RAWLS e o problema da organização de uma
sociedade justa.
I
- ESCOLHA MÚLTIPLA
1. Na teoria de John Rawls, o
conceito de «véu de ignorância»:
A. permite conceber o estado natural do homem
antes da sociedade.
B. significa
que os cidadãos estão cobertos de preconceitos.
C. significa a posição
original na história humana.
D. permite
conceber cidadãos capazes de julgar imparcialmente.
2. Segundo John Rawls, a
conceção de justiça fundamenta-se na:
A. partilha
da mesma noção de bem comum por todos os cidadãos.
B. distribuição
igualitária de bens por todos os cidadãos.
C. partilha
dos mesmos princípios de justiça por todos os cidadãos.
D. distribuição
utilitarista do mérito por todos os cidadãos.
3. Em John Rawls, é condição
necessária da aplicação do princípio da diferença a:
A. igualdade
equitativa de oportunidades.
B. anulação
do princípio da liberdade.
C. igualdade
de mérito e de talento.
D. conservação
dos direitos adquiridos.
4. De acordo com a teoria da justiça de John Rawls:
A. as desigualdades
económicas são aceitáveis sob certas condições.
B. uma igual
liberdade é suficiente para assegurar a justiça social.
C. toda e qualquer
desigualdade entre os indivíduos deve ser suprimida.
D. o direito a dispormos
do que ganhamos ou adquirimos é absoluto.
5. Segundo Rawls, os princípios
da justiça por si apresentados:
A. proíbem
diferenças entre os indivíduos.
B. são
aqueles que indivíduos racionais escolheriam na posição original.
C. asseguram
a igualdade económica e social.
D. são aqueles que os
indivíduos escolheriam sem o véu de ignorância.

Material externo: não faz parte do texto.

(** The table stays well formed after literal registrations. *)
Ltac table_ok :=
  repeat lazymatch goal with
  | |- ok (on _ _ _) => apply on_ok; [vm_compute; reflexivity|]
  | |- ok (removeAllListeners _ _) => apply removeAll_ok; [vm_compute; reflexivity|]
  | |- ok (with_digits _ ?s) => change (ok s)
  | |- ok (with_touches _ ?s) => change (ok s)
  end; assumption.

(** Looks up literal events after literal registrations. *)
Ltac hear :=
  repeat first
    [ rewrite heard_on by first [vm_compute; reflexivity|table_ok]
    | rewrite heard_removeAll by first [vm_compute; reflexivity|table_ok]
    | match goal with
      | |- context [heard (with_digits ?d ?s) ?t] => change (heard (with_digits d s) t) with (heard s t)
      | |- context [heard (with_touches ?d ?s) ?t] => change (heard (with_touches d s) t) with (heard s t)
      | |- context [bool_decide (js (String ?a ?a') = js (String ?b ?b'))] =>
          let p := constr:(bool_decide (js (String a a') = js (String b b'))) in
          let r := eval vm_compute in p in change p with r; cbv iota
      end ].

Section Facts.
Context {E : Type} `{Emitter E handler} (opts : nav_options).
Implicit Types (s : inputs E).

(** The events a paused presentation must not react to. *)
Definition silenced (i : input) : bool :=
  match i with
  | Keydown _ | Keypress _ | Click _ _ | Contextmenu _ | Mousewheel _ _ | Touchstart _
  | Touchend _ _ | Touchmove => true
  | _ => false
  end.

Lemma pause_heard s i : ok s -> silenced i = true -> heard (pause_handler s) (input_name i) = [].
Proof.
  intros Hs. unfold pause_handler, touch_unregister, mouse_unregister, keyboard_deactivate.
  destruct i; simpl; try discriminate; intros _; hear; reflexivity.
Qed.

Lemma mouse_register_ok s : ok s -> ok (mouse_register opts s).
Proof. intros Hs. unfold mouse_register. destruct (o_click opts), (bool_decide _); table_ok. Qed.

Lemma touch_register_ok s : ok s -> ok (touch_register opts s).
Proof. intros Hs. unfold touch_register. destruct (bool_decide _); table_ok. Qed.

Lemma mouse_register_heard s (t : string) :
  ok s -> forallb (fun x => negb (bool_decide (js t = js x)))
            ["click"; "contextmenu"; "mousewheel"; "DOMMouseScroll"]%string = true ->
  heard (mouse_register opts s) (js t) = heard s (js t).
Proof.
  simpl forallb. intros Hs Ht. rewrite !andb_true_iff, !negb_true_iff, !bool_decide_eq_false in Ht.
  destruct Ht as (? & ? & ? & ? & _).
  unfold mouse_register. destruct (o_click opts), (bool_decide (_ <> _)); hear;
    by rewrite ?bool_decide_eq_false_2.
Qed.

6. De acordo com Rawls, o véu
de ignorância garante:
A. que
nenhum sujeito se encontra na posição original.
B. que
a posição original tem um carácter hipotético.
C. a
equidade na criação de uma sociedade igualitária.
D. a
equidade na escolha dos princípios da justiça.
7. Uma das finalidades do
princípio da diferença, proposto por Rawls, é:
A. dar
as mesmas liberdades a todas as pessoas.
B. eliminar
todas as diferenças sociais.
C. reduzir
os efeitos da lotaria social.
D. preservar
algumas diferenças individuais.
8. Rawls concebe a posição
original como:
A. uma
situação hipotética.
B. uma
situação histórica.
C. uma
experiência social concreta.
D. uma
experiência de cooperação.
9. De acordo com o princípio da
diferença formulado por Rawls:
A. as
desigualdades económicas entre as pessoas justificam-se, uma vez que as pessoas
são diferentes.
B. as desigualdades
económicas são justas apenas se melhorarem o mais possível as expectativas dos
menos favorecidos.
C. se dermos
oportunidades iguais às pessoas, não haverá desigualdades económicas.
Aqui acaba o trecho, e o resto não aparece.